(Entries supplied)

Definition uvc_v4l2_get_streamparm (stream : uvc_streaming)
    (parm : v4l2_streamparm) : Z * v4l2_streamparm :=
  if negb (parm_type parm =? type stream) then (- EINVAL, parm)
  else
    let numerator := ctrl_dwFrameInterval (ctrl stream) in
    let '(numerator, denominator) :=
      uvc_simplify_fraction numerator 10000000 8 333 in
    (0, {| parm_type := type stream;
           timeperframe_numerator := numerator;
           timeperframe_denominator := denominator |}).

Definition uvc_v4l2_set_streamparm (stream : uvc_streaming)
    (parm : v4l2_streamparm) : result (Z * uvc_streaming * v4l2_streamparm) :=
  if negb (parm_type parm =? type stream) then Done (- EINVAL, stream, parm)
  else
    let interval :=
      uvc_fraction_to_interval (timeperframe_numerator parm)
        (timeperframe_denominator parm) in
    if uvc_queue_streaming (queue stream) then Done (- EBUSY, stream, parm)
    else
      let probe := ctrl stream in
      fi <-- uvc_try_frame_interval (cur_frame stream) interval ;;
      let probe := set_dwFrameInterval fi probe in
      let '(ret, probe, d) := uvc_probe_video (dev stream) probe in
      let stream := set_dev d stream in
      if ret <? 0 then Done (ret, stream, parm)
      else
        let stream := set_ctrl probe stream in
        let '(numerator, denominator) :=
          uvc_simplify_fraction (ctrl_dwFrameInterval probe) 10000000 8 333 in
        Done (0, stream,
              {| parm_type := parm_type parm;
                 timeperframe_numerator := numerator;
                 timeperframe_denominator := denominator |}).

(** ** Privilege management *)

Definition atomic_inc_return (stream : uvc_streaming) : Z * uvc_streaming :=
  let v := s32 (active stream + 1) in (v, set_active v stream).

Definition atomic_dec (stream : uvc_streaming) : uvc_streaming :=
  set_active (s32 (active stream - 1)) stream.

Definition uvc_acquire_privileges (handle : uvc_fh) (stream : uvc_streaming)
    : Z * uvc_fh * uvc_streaming :=
  if decide (state handle = UVC_HANDLE_ACTIVE) then (0, handle, stream)
  else
    let '(v, stream) := atomic_inc_return stream in
    if negb (v =? 1) then (- EBUSY, handle, atomic_dec stream)
    else (0, {| state := UVC_HANDLE_ACTIVE |}, stream).

Definition uvc_dismiss_privileges (handle : uvc_fh) (stream : uvc_streaming)
    : uvc_fh * uvc_streaming :=
  let stream :=
    if decide (state handle = UVC_HANDLE_ACTIVE) then atomic_dec stream
    else stream in
  ({| state := UVC_HANDLE_PASSIVE |}, stream).

Definition uvc_has_privileges (handle : uvc_fh) : bool :=
  bool_decide (state handle = UVC_HANDLE_ACTIVE).


(** ** File operations *)

(** The one stream and the open files: [w_files !! file] is the handle in
    [file->private_data]. Every handle's [stream] pointer is [w_stream]. *)
Record uvc_world : Type := {
  w_stream : uvc_streaming;
  w_files : gmap nat uvc_fh
}.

(End Entries supplied)

-- Task to carry out --
If a line of the listing contains "Done", count it; state the final number and nothing more.

-- Answer --
4